### INSTRUCTIONS TO FOLLOW
Every line from the start of the records below to the line containing "(** ** Expectations *)" should be retyped exactly, that line included, and no others.

(Saved entries)
--- START ---

(* ===== verification/Hints.v ===== *)
(** * Assembling hints (as1_packets.assemble_hints)

    The packets a caller names, in order, each with the dependency changes that make
    it stale, deduplicated by payload and kept while the byte budget lasts. *)

From Stdlib Require Import ZArith SpecFloat.
From stdpp Require Import pretty gmap fin_sets.
From S2P Require Import Prelude PyValue Text Stamps Json Masking Contracts HostCoordinator Packets Notes.
From S2P Require Import PacketProps.

#[local] Open Scope string_scope.
#[local] Open Scope Z_scope.
#[local] Open Scope list_scope.

(** ** Expectations *)

(** A set of values as a list without "==" duplicates. *)
Definition add_value (v : pyval) (l : list pyval) : list pyval :=
  if existsb (py_eqb v) l then l else l ++ [v].

(** "dict(freshness.get('dependencies', {}))". *)
Definition dependencies_of (freshness : pydict) : result pydict :=
  match dict_get_default "dependencies" (PDict []) freshness with
  | PDict d => Ok d
  | PList [] => Ok []
  | _ => Err (TypeError "cannot convert dependencies")
  end.

Definition source_key (s : source_locator) : string := "file:" +:+ sl_repository s +:+ "/" +:+ sl_path s.

Definition expectations (p : packet) (freshness : pydict) : result (list (string * list pyval)) :=
  deps ← dependencies_of freshness;
  _ ← raise_if (negb (forallb (fun kv => hashable kv.2) deps)) (TypeError "unhashable type");
  Ok (foldl (fun acc s =>
        dict_set (source_key s)
          (add_value (PStr (sl_sha256 s)) (default [] (dict_get (source_key s) acc))) acc)
      (map (fun kv => (kv.1, [kv.2])) deps) (mt_sources (pk_meta p))).

(** ** What is stale *)

Inductive change :=
  | Conflicting (key : string) (values : list string)
  | Unverified (key : string)
  | Changed (key : string)
  | ScopeMissing
  | VolatileExpired
  | ManifestMissing.

Definition dependency_change (current : string -> pyval) (kv : string * list pyval)
    : result (list change) :=
  match kv.2 with
  | [expected] =>
      let actual := current kv.1 in
      Ok (if py_eqb actual expected then []
          else [match actual with PNone => Unverified kv.1 | _ => Changed kv.1 end])
  | values => match all_strs values with
              | Some l => Ok [Conflicting kv.1 (merge_sort String.le l)]
              | None => Err (TypeError "'<' not supported")
              end
  end.

Definition discovery_key (k : string) : bool :=
  String.prefix "discovery:" k || String.prefix "directory_membership:" k || String.prefix "exports:" k.

(** "age > max_age", the age in microseconds and the bound in seconds. *)
Definition older_than (age : Z) (max_age : pyval) : result bool :=
  match max_age with
  | PFloat (S754_finite s m x) =>
      let v := (if s then Z.neg m else Z.pos m) * 1000000 in
      Ok (if 0 <=? x then v * 2 ^ x <? age else v <? age * 2 ^ (- x))
  | PFloat (S754_zero _) => Ok (0 <? age)
  | PFloat (S754_infinity s) => Ok s
  | PFloat S754_nan => Ok false
  | v => match as_int v with
         | Some n => Ok (n * 1000000 <? age)
         | None => Err (TypeError "'>' not supported")
         end
  end.

Section Hints.
Context (sha256 : string -> string) (float_repr : spec_float -> string) (e : penv).
Context (current : string -> pyval).

Definition changes_of (p : packet) : result (list change) :=
  let freshness := default [] (mt_freshness (pk_meta p)) in
  let volatile := truthy (get "volatile" freshness) in
  expected ← expectations p freshness;
  deps ← mapM_result (dependency_change current) expected;
  let scope := if truthy (get "negative" freshness) && negb (existsb (fun kv => discovery_key kv.1) expected)
               then [ScopeMissing] else [] in
  age ← (if volatile
         then match parse_stamp (mt_created_at (pk_meta p)) with
              | Some t => b ← older_than (pe_now e - t) (dict_get_default "max_age_seconds" (PInt 0) freshness);
                          Ok (if b : bool then [VolatileExpired] else [])
              | None => Err (ValueError "Invalid isoformat string")
              end
         else Ok []);
  Ok (concat deps ++ scope ++ age ++
      (if bool_decide (expected = []) && negb volatile then [ManifestMissing] else [])).

(** ** Selection under the budget *)

Inductive hint_omission :=
  | OmStatus (ref : string) (st : lookup_status)
  | OmStale (ref : string) (changes : list change)
  | OmProducer (ref : string) (detail : pyval)
  | OmDuplicate (ref : string)
  | OmBudget (ref : string) (needed : Z).

Record provenance_entry := {
  pv_reference : string;
  pv_packet_id : string;
  pv_sources : list pyval;
  pv_freshness : string
}.

Record hint := {
  hn_packet : packet;
  hn_freshness : string;
  hn_also_from : list provenance_entry
}.
Definition hn_sha (h : hint) : string := mt_sha256 (pk_meta (hn_packet h)).

Record hints := {
  hs_packets : list hint;
  hs_omissions : list hint_omission;
  hs_used : Z
}.

Definition no_hints : hints := {| hs_packets := []; hs_omissions := []; hs_used := 0 |}.

Definition omit (l : list hint_omission) (h : hints) : hints :=
  {| hs_packets := hs_packets h; hs_omissions := hs_omissions h ++ l; hs_used := hs_used h |}.

Definition provenance_wire (v : provenance_entry) : pyval :=
  PDict [("reference", PStr (pv_reference v)); ("packet_id", PStr (pv_packet_id v));
         ("sources", PList (pv_sources v)); ("freshness", PStr (pv_freshness v))].

Definition hint_wire (p : packet) (freshness : string) : pyval :=
  PDict [("packet", packet_wire p); ("freshness", PStr freshness)].

(** "seen[sha].setdefault('also_from', []).append(entry)". *)
Definition also_from (sha : string) (v : provenance_entry) (l : list hint) : list hint :=
  map (fun h => if String.eqb (hn_sha h) sha
                then {| hn_packet := hn_packet h; hn_freshness := hn_freshness h;
                        hn_also_from := hn_also_from h ++ [v] |}
                else h) l.

Definition add_hint (budget : Z) (s : store) (scope : pydict) (h : hints) (ref : string) : result hints :=
  st ← lookup sha256 float_repr e ref scope s;
  match st with
  | LookOk p =>
      changes ← changes_of p;
      let stale := match changes with [] => "current" | _ => "stale" end in
      let h := omit ((match changes with [] => [] | _ => [OmStale ref changes] end) ++
                     map (OmProducer ref) (default [] (mt_omissions (pk_meta p)))) h in
      if existsb (fun k => String.eqb (hn_sha k) (mt_sha256 (pk_meta p))) (hs_packets h)
      then
        let v := {| pv_reference := ref; pv_packet_id := mt_packet_id (pk_meta p);
                    pv_sources := map source_wire (mt_sources (pk_meta p)); pv_freshness := stale |} in
        size ← json_size float_repr (provenance_wire v);
        if hs_used h + size <=? budget
        then Ok {| hs_packets := also_from (mt_sha256 (pk_meta p)) v (hs_packets h);
                   hs_omissions := hs_omissions h ++ [OmDuplicate ref];
                   hs_used := hs_used h + size |}
        else Ok (omit [OmBudget ref size] h)
      else
        size ← json_size float_repr (hint_wire p stale);
        if budget <? hs_used h + size then Ok (omit [OmBudget ref size] h)
        else Ok {| hs_packets := hs_packets h ++ [{| hn_packet := p; hn_freshness := stale; hn_also_from := [] |}];
                   hs_omissions := hs_omissions h;
                   hs_used := hs_used h + size |}
  | st => Ok (omit [OmStatus ref st] h)
  end.

Definition assemble_hints (references : list string) (scope : pydict) (budget : Z) (s : store)
    : result hints :=
  foldM (add_hint budget s scope) no_hints (unique_first references).

(** ** Theorems *)

(** The size of a hint as it will be sent, its duplicates' provenance included. *)
Definition entry_size (v : provenance_entry) : Z :=
  match json_size float_repr (provenance_wire v) with Ok n => n | Err _ => 0 end.
Definition hint_size (h : hint) : Z :=
  match json_size float_repr (hint_wire (hn_packet h) (hn_freshness h)) with Ok n => n | Err _ => 0 end +
  sumZ entry_size (hn_also_from h).

Lemma json_size_nonneg v n : json_size float_repr v = Ok n -> 0 <= n.
Proof. unfold json_size. intros H. inv_res. lia. Qed.

Lemma also_from_size sha v l :
  NoDup (map hn_sha l) -> existsb (fun k => String.eqb (hn_sha k) sha) l = true ->
  sumZ hint_size (also_from sha v l) = sumZ hint_size l + entry_size v.
Proof.
  induction l as [|h l IH]; simpl; intros Hnd Hin; [done|]. apply NoDup_cons in Hnd as [Hn Hnd].
  destruct (String.eqb_spec (hn_sha h) sha) as [Heq|Hne]; simpl in Hin.
  - assert (also_from sha v l = l) as ->.
    { apply map_id_on. intros k Hk. destruct (String.eqb_spec (hn_sha k) sha) as [Hks|]; [|done].
      destruct Hn. apply list_elem_of_fmap. exists k. split; [congruence|done]. }
    unfold hint_size at 1 3. simpl. rewrite sumZ_app. simpl. lia.
  - rewrite IH by done. lia.
Qed.

Lemma also_from_sha sha v l : map hn_sha (also_from sha v l) = map hn_sha l.
Proof. unfold also_from. rewrite map_map. apply map_ext. intros h. by destruct (String.eqb _ _). Qed.

Record hints_ok (budget : Z) (h : hints) : Prop := {
  ho_distinct : NoDup (map hn_sha (hs_packets h));
  ho_used : hs_used h = sumZ hint_size (hs_packets h);
  ho_budget : hs_used h <= Z.max 0 budget
}.

Lemma add_hint_ok budget s scope h ref h' :
  hints_ok budget h -> add_hint budget s scope h ref = Ok h' -> hints_ok budget h'.
Proof.
  intros [H1 H2 H3] H. unfold add_hint in H. apply result_bind_ok in H as (st & _ & H).
  destruct st as [p| | |]; try (apply Ok_inj in H as <-; by split).
  apply result_bind_ok in H as (changes & _ & H). cbv zeta in H.
  destruct (existsb _ _) eqn:Hdup; apply result_bind_ok in H as (size & Hs & H); simpl in H.
  - destruct (Z.leb_spec (hs_used h + size) budget); apply Ok_inj in H as <-; [|by split].
    split; simpl; [by rewrite also_from_sha| |lia].
    rewrite also_from_size by done. unfold entry_size. rewrite Hs. lia.
  - destruct (Z.ltb_spec budget (hs_used h + size)); apply Ok_inj in H as <-; [by split|].
    split; simpl; [| |lia].
    + rewrite map_app. apply NoDup_snoc; [done|]. intros (k & Heq & Hk)%list_elem_of_fmap.
      rewrite existsb_false_forall in Hdup. specialize (Hdup k Hk).
      apply String.eqb_neq in Hdup. by symmetry in Heq.
    + rewrite sumZ_app. simpl. unfold hint_size at 2. simpl. rewrite Hs. simpl. lia.
Qed.

(** The hints use exactly the bytes they count and never more than the budget,
    and no two of them carry the same payload. *)
Theorem assemble_hints_budget references scope budget s h :
  assemble_hints references scope budget s = Ok h ->
  hs_used h = sumZ hint_size (hs_packets h) /\ hs_used h <= Z.max 0 budget /\
  NoDup (map hn_sha (hs_packets h)).
Proof.
  intros H. assert (hints_ok budget h) as [? ? ?]; [|done].
  eapply (foldM_invariant (hints_ok budget)); [| |exact H].
  - intros h1 ref h2 _. apply add_hint_ok.
  - split; simpl; [constructor|done|lia].
Qed.
End Hints.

--- END ---

### ANSWER TO THIS EXERCISE
(* ===== verification/Hints.v ===== *)
(** * Assembling hints (as1_packets.assemble_hints)

    The packets a caller names, in order, each with the dependency changes that make
    it stale, deduplicated by payload and kept while the byte budget lasts. *)

From Stdlib Require Import ZArith SpecFloat.
From stdpp Require Import pretty gmap fin_sets.
From S2P Require Import Prelude PyValue Text Stamps Json Masking Contracts HostCoordinator Packets Notes.
From S2P Require Import PacketProps.

#[local] Open Scope string_scope.
#[local] Open Scope Z_scope.
#[local] Open Scope list_scope.

(** ** Expectations *)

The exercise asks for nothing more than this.